Segundo Hawking, na entrevista mencionada anteriormente, a inteligência artificial provou ser muito útil para os humanos atualmente. No entanto, se uma IA capaz de se redesenhar for desenvolvida no futuro, a humanidade poderá se encontrar em uma situação desesperadora.
Se isso acontecesse, os humanos, ao contrário da inteligência artificial, não poderiam ser modificados na mesma velocidade que as máquinas e, portanto, estaríamos em desvantagem. Algo como em O Exterminador do Futuro, Matrix e tantos outros filmes famosos.
Outros são mais otimistas quanto à ameaça que a IA pode representar. Rollo Carpenter, criador do Cleverbot, disse à BBC que acredita que a humanidade sempre será capaz de controlar a tecnologia e resolver problemas à medida que surgirem no mundo.
Segundo ele, a humanidade ainda está longe de ser capaz de desenvolver os algoritmos necessários para alcançar a inteligência artificial plena. No entanto, ele também acredita que não demorará muitas décadas para que a alcancemos.
A Tesla é uma empresa que produz carros elétricos e continua a nos surpreender. Este ano, mesmo com a pandemia global da Covid-19, ela continuou a crescer. Seu CEO, Elon Musk, também compartilhou sua opinião sobre inteligência artificial.
Em um artigo Publicado pelo jornal La Vanguardia em fevereiro de 2020, o artigo explica que Musk defendeu a regulamentação legislativa da IA, inclusive da IA que sua própria empresa possa produzir. "A verdade é que o principal perigo apontado pelos críticos dessa tecnologia, como Musk, é a chamada singularidade tecnológica", afirma o artigo.
A singularidade tecnológica refere-se ao momento em que a inteligência artificial se torna tão inteligente quanto um ser humano.

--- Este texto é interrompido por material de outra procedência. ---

(** Membership in the id lists, spelled out. *)
Lemma in_toolUseIdsOf (h : list HistoryMessage) (i : string) :
  In i (toolUseIdsOf h) <->
  exists m b, In m h /\ In b (Content m) /\ isToolUse b = true /\ ID b = i.
Proof.
  unfold toolUseIdsOf. rewrite in_flat_map. split.
  - intros (m & Hm & Hi). apply in_map_iff in Hi as (b & Hb & Hf).
    apply filter_In in Hf as [Hin Hu]. by exists m, b.
  - intros (m & b & Hm & Hin & Hu & Hb). exists m. split; [done|].
    apply in_map_iff. exists b. split; [done|]. by apply filter_In.
Qed.

Lemma in_toolResultRefsOf (h : list HistoryMessage) (i : string) :
  In i (toolResultRefsOf h) <->
  exists m b, In m h /\ In b (Content m) /\ isToolResult b = true
              /\ ToolUseID b = i.
Proof.
  unfold toolResultRefsOf. rewrite in_flat_map. split.
  - intros (m & Hm & Hi). apply in_map_iff in Hi as (b & Hb & Hf).
    apply filter_In in Hf as [Hin Hu]. by exists m, b.
  - intros (m & b & Hm & Hin & Hu & Hb). exists m. split; [done|].
    apply in_map_iff. exists b. split; [done|]. by apply filter_In.
Qed.

(** A message of the pruned window comes from a message of the window
    and holds exactly its surviving blocks; a message with a surviving
    block is never dropped. *)
Lemma in_pruneMessage (u r : gmap string bool) (m m' : HistoryMessage) :
  In m' (pruneMessage u r m) ->
  Role m' = Role m /\ Content m' = pruneBlocks u r (Content m).
Proof.
  unfold pruneMessage.
  destruct (retained _ _ _); simpl; [|tauto].
  intros [<-|[]]. done.
Qed.

Lemma pruneMessage_surviving (u r : gmap string bool) (m : HistoryMessage)
    (b : ContentBlock) :
  In b (Content m) -> keep u r b = true ->
  pruneMessage u r m
  = [ {| Role := Role m; Content := pruneBlocks u r (Content m) |} ].
Proof.
  intros Hin Hk. unfold pruneMessage. rewrite retained_iff_nonempty.
  assert (Hb : In b (pruneBlocks u r (Content m))) by (by apply filter_In).
  destruct (pruneBlocks u r (Content m)); [destruct Hb | done].
Qed.

Lemma keep_tool_use (u r : gmap string bool) (b : ContentBlock) :
  isToolUse b = true -> keep u r b = index r (ID b).
Proof. unfold isToolUse, keep. by intros ->. Qed.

É nesse momento que a humanidade talvez deva começar a temer.
“A partir desse momento, e considerando a rápida evolução da tecnologia — lembremos que a Lei de Moore indica que o poder computacional dos computadores dobra a cada dois anos — haveria um crescimento exponencial na inteligência artificial. Um dos cenários em consideração é o de que ela se aprimoraria rapidamente, criando uma superinteligência”, escreveu o jornal La Vanguardia.
Musk também alertou para o perigo que o mundo enfrenta caso armas nucleares caiam nas mãos de uma IA que saia do controle. Por esse motivo, há alguns anos, o Google patenteou a ideia de criar uma espécie de "botão vermelho de emergência" para o caso de uma inteligência artificial começar a se comportar de forma errática.
Muitas pessoas ao redor do mundo estão tentando responder a esta pergunta. Embora a tecnologia melhore a qualidade de vida humana, ela também poderia levar à nossa extinção?
O artigo mencionado anteriormente no jornal La Vanguardia afirma que isso não é necessariamente verdade, mas também não pode ser descartado. É possível que uma superinteligência surja, mas não com a intenção de atacar a raça humana, como nos filmes de ficção científica.
Atualmente, a inteligência artificial não representa uma ameaça para a raça humana, mas temos observado, há algum tempo, como ela vem impactando negativamente a vida de algumas pessoas. Com isso, queremos dizer... empregos que foram substituídos por robôs e aqueles que estão ameaçados pelo mesmo em um futuro próximo.